Catholic Medical Center Heart Insitute
Drs. Robert Capodilupo, left, and James Flynn were the first in northern New England to implant the CardioMEMS device. (Courtesy/Catholic Medical Center)
Courtesy of the Union Leader
“Form and function are a unity, two sides of one coin.” — Ida Pauline Rolf
If form and function are two sides of the same coin, as Ida Rolf once famously said, then it makes sense that Catholic Medical Center's New England Heart and Vascular Institute has found a balance in providing patients with the latest technologies, techniques and procedures in cardiac care while maintaining a patient-centered culture in the delivery of care.
Over the past year, significant progress has also been made with complex cardiac cases, as well as ailments that are more common in our state's adult population. For example, for patients who suffer from vascular disease, the multidisciplinary team at the New England Heart and Vascular Institute provides state-of-the-art surgical, interventional and diagnostic services in both Manchester and other New Hampshire hospitals who work with our clinicians to bring these services directly to their community. This allows patients easier access to state-of-the-art technology and care, closer to home.
Combining traditional patient-centered care with advanced medical procedures has made CMC a top choice among cardiac care patients. The hospital is a recent Union Leader Readers' Choice Award winner for Best Cardiac Care. CMC was also named one of the Nation's 50 Top Cardiovascular Hospitals by Truven Health Analytics for the second year in a row. And Business NH Magazine named CMC the 2015 Healthcare Business of the Year.
“These awards are a tremendous honor, and the result of the outstanding physicians, nurses, administrators and support staff at CMC,” said Dr. Joseph Pepe, president and CEO of Catholic Medical Center. “But for our team, it's not about the recognition; it's about our mission to serve people. Through mission-driven benevolence, we strive to improve the health of vulnerable individuals and communities throughout the state.”
That mission also includes making strides to improve the lives of those with aortic valve stenosis (narrowing), which is the cause of more than 25,000 U.S. deaths every year. Seven percent of people older than 65 have the disease. The five-year survival rate for untreated symptomatic patients is just 3 percent. Fortunately, great progress has been made for these patients through a procedure called Transcatheter Aortic Valve Replacement, or TAVR.
Until recently, there were few options to help patients with end stage aortic valve disease because they are often too old or sick to undergo major surgery. Today, TAVR allows patients with severe aortic valve stenosis to have their valve replaced without the need for open heart surgery. To date, CMC has completed more than 100 TAVR procedures within the last 24-plus months.

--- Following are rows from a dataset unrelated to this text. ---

(** The inode cache is write-through: after [iupdate] of an inode, locking
    any unlocked cache entry for the same inode number whose data is not valid
    reads back exactly the type, device numbers, link count, size and block
    addresses that were written. *)
Theorem iupdate_ilock (st st1 : fs) (ip jp : nat) :
  disk_inode (inode_at st ip) -> 0 <= i_inum (inode_at st ip) < sb_ninodes sb ->
  i_type (inode_at st ip) <> 0 ->
  iupdate sb ip st = Ok st1 -> (jp < length (fs_ic st))%nat ->
  i_inum (inode_at st jp) = i_inum (inode_at st ip) -> 0 < i_ref (inode_at st jp) ->
  i_locked (inode_at st jp) = false -> i_valid (inode_at st jp) = false ->
  exists st2, ilock sb jp st1 = Ok st2 /\
    let x := inode_at st ip in let y := inode_at st jp in
    inode_at st2 jp = mk_inode (i_dev y) (i_inum y) (i_ref y) true true
      (i_type x) (i_major x) (i_minor x) (i_nlink x) (i_size x) (i_addrs x).
Proof.
  intros Hd Hi Ht E Hj Ej Hr Hl Hv. unfold iupdate in E.
  pose proof (IBLOCK_range sb Hsb _ Hi) as Hib. pose proof (sb_sizes sb Hsb) as [Hs1 Hs2].
  rewrite tread_ok in E by lia. cbn [rbind] in E. apply rbind_Ok_inv in E as (t & Et & [= <-]).
  assert (t = tput (fs_t st) (IBLOCK (i_inum (inode_at st ip)) sb) (dinode_put (td (fs_t st) (IBLOCK (i_inum (inode_at st ip)) sb)) (dip_off (i_inum (inode_at st ip))) (inode_at st ip))) as ->
    by (destruct (tlog_cases sb (fs_t st) (IBLOCK (i_inum (inode_at st ip)) sb) (dinode_put (td (fs_t st) (IBLOCK (i_inum (inode_at st ip)) sb)) (dip_off (i_inum (inode_at st ip))) (inode_at st ip))) as [[_ E1]|[_ E1]]; congruence).
  clear Et. unfold ilock.
  change (inode_at (mk_fs _ (fs_ic st)) jp) with (inode_at st jp).
  rewrite (proj2 (Z.ltb_ge _ _)) by lia. rewrite Hl. cbn [i_valid set_ilock]. rewrite Hv.
  cbn [i_inum set_ilock]. rewrite Ej, tread_ok by lia. cbn [rbind fs_t td tput]. rewrite dset_eq.
  rewrite dinode_roundtrip by done. cbn [set_valid i_type].
  rewrite (proj2 (Z.eqb_neq _ _)) by done. eexists. split; [reflexivity|]. cbv zeta.
  rewrite inode_at_set by done. unfold set_valid. cbn. by rewrite Ej.
Qed.

End inodes.

(** ** The inode cache *)

Definition live_for (dev inum : Z) (x : inode) : bool :=
  (0 <? i_ref x) && (i_dev x =? dev) && (i_inum x =? inum).

(** At most one entry per inode in use. *)
Definition icache_ok (st : fs) : Prop :=
  (forall i, (i < length (fs_ic st))%nat -> 0 <= i_ref (inode_at st i)) /\
  forall i j dev inum, (i < length (fs_ic st))%nat -> (j < length (fs_ic st))%nat ->
    live_for dev inum (inode_at st i) = true -> live_for dev inum (inode_at st j) = true -> i = j.

(** What the scan found, over the entries [l] that start at index [i]. *)
Lemma iget_scan_spec l i dev inum e :
  match iget_scan l i dev inum e with
  | (Some k, _) => (i <= k < i + length l)%nat /\ live_for dev inum (nth (k - i) l no_inode) = true
  | (None, e') =>
      (forall k, (k < length l)%nat -> live_for dev inum (nth k l no_inode) = false) /\
      match e' with
      | Some k => e = Some k \/ (i <= k < i + length l)%nat /\ i_ref (nth (k - i) l no_inode) = 0
      | None => e = None /\ forall k, (k < length l)%nat -> i_ref (nth k l no_inode) <> 0
      end
  end.
Proof.
  revert i e. induction l as [|x l IH]; intros i e; simpl.
  { split; [intros; lia|]. destruct e; [by left|]. split; [done|intros; lia]. }
  fold (live_for dev inum x). destruct (live_for dev inum x) eqn:E; [rewrite Nat.sub_diag; split; [lia|done]|].
  set (e1 := match e with Some _ => _ | None => _ end). specialize (IH (S i) e1).
  destruct (iget_scan l (S i) dev inum e1) as [[k|] e'].
  - destruct IH as [Hk Hl]. split; [lia|]. replace (k - i)%nat with (S (k - S i)) by lia. done.
  - destruct IH as [Hn He]. split.
    + intros [|k] Hk; [done|]. apply Hn. lia.
    + destruct e' as [k|].
      * destruct He as [He|[Hk Hz]].
        -- unfold e1 in He. destruct e as [e|]; [by left|]. destruct (Z.eqb_spec (i_ref x) 0); [|done].
           simplify_eq. right. rewrite Nat.sub_diag. split; [lia|done].
        -- right. split; [lia|]. replace (k - i)%nat with (S (k - S i)) by lia. done.
      * destruct He as [He Hz]. unfold e1 in He. destruct e; [done|]. split; [done|].
        destruct (Z.eqb_spec (i_ref x) 0); [done|]. intros [|k] Hk; [done|]. apply Hz. lia.
Qed.

Lemma live_ref dev inum x r : live_for dev inum x = true -> 0 < r -> live_for dev inum (set_ref x r) = true.
Proof.
  unfold live_for. intros H Hr. apply andb_prop in H as [H H3]. apply andb_prop in H as [_ H2].
  simpl. rewrite H2, H3, (proj2 (Z.ltb_lt _ _)) by done. done.
Qed.

Lemma icache_set st ip x : icache_ok st -> (ip < length (fs_ic st))%nat -> 0 <= i_ref x ->
  (forall dev inum, live_for dev inum x = true ->
     forall j, (j < length (fs_ic st))%nat -> live_for dev inum (inode_at st j) = true -> j = ip) ->
  icache_ok (set_inode st ip x).
Proof.
  intros [H1 H2] Hi Hx Hu. assert (Hl : length (fs_ic (set_inode st ip x)) = length (fs_ic st))
    by apply length_insert.
  split; rewrite Hl.
  - intros i Hb. destruct (decide (i = ip)) as [->|Hne]; [by rewrite inode_at_set|].
    rewrite inode_at_set_ne by done. by apply H1.
  - intros i j dev inum Hib Hjb. destruct (decide (i = ip)) as [->|Hni], (decide (j = ip)) as [->|Hnj];
      rewrite ?inode_at_set, ?inode_at_set_ne by done; try done.
    + intros A B. symmetry. by eapply Hu.
    + intros A B. by eapply Hu.
    + by apply H2.
Qed.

The New England Heart and Vascular Institute has also brought one of the latest approaches in the management of congestive heart failure to our patients. The CardioMEMS HF System is an FDA-approved monitoring device for use in patients with congestive heart failure. It uses a small, wireless monitoring sensor that is implanted in the pulmonary artery (PA) during a right cardiac catheterization to directly measure PA pressure. Since PA pressure changes occur before visible symptoms, such as weight, blood pressure or symptoms or shortness of breath, the CardioMEMS system may alert clinicians early in the process of worsening CHF, potentially avoiding hospitalization.
Patients send their PA pressure data from home to a secure server, which is monitored by the Congestive Heart Failure team at CMC. Patients take a daily reading by using a portable electronic unit and a special pillow. There is no pain or sensation during the readings. Also, the CardioMEMS sensor is designed to last the lifetime of the patient and doesn't require batteries.
New England Heart and Vascular Institute is the first hospital in New England to offer the WATCHMAN Left Atrial Appendage Closure Device (LAAC). This device is a new approach in the management of atrial fibrillation (A-Fib). People with A-Fib have a five times greater risk of stroke. The most common treatment to reduce stroke risk in patients with A-Fib is blood-thinning warfarin (also known by the brand names Coumadin, Jantoven, Marevan, Uniwarfin) medication. Despite its proven effectiveness, long-term warfarin medication is not tolerated by some patients and carries a significant risk for bleeding complications. Nearly half of A-Fib patients eligible for warfarin are currently untreated due to tolerance and compliance issues.
The Watchman Implant is a one-time procedure that usually takes about an hour. With the patient under general anesthesia, a cardiologist inserts a catheter into the upper leg and guides it into the heart. On the left side of the heart, the doctor releases the implant from the tube so that it blocks entry to the appendage. After a few weeks, tissue forms over the device, creating a natural barrier. Following the procedure, patients stay overnight in the hospital. Before anticoagulant medications can be discontinued, patients undergo a follow-up test to confirm that the appendage is closed.
“We have so many ways to treat patients and provide better outcomes, and we are excited by what the future brings,” said Dr. Louis Fink, medical director of The New England Heart and Vascular Institute. “At CMC, we are truly celebrating Heart Month all year long.”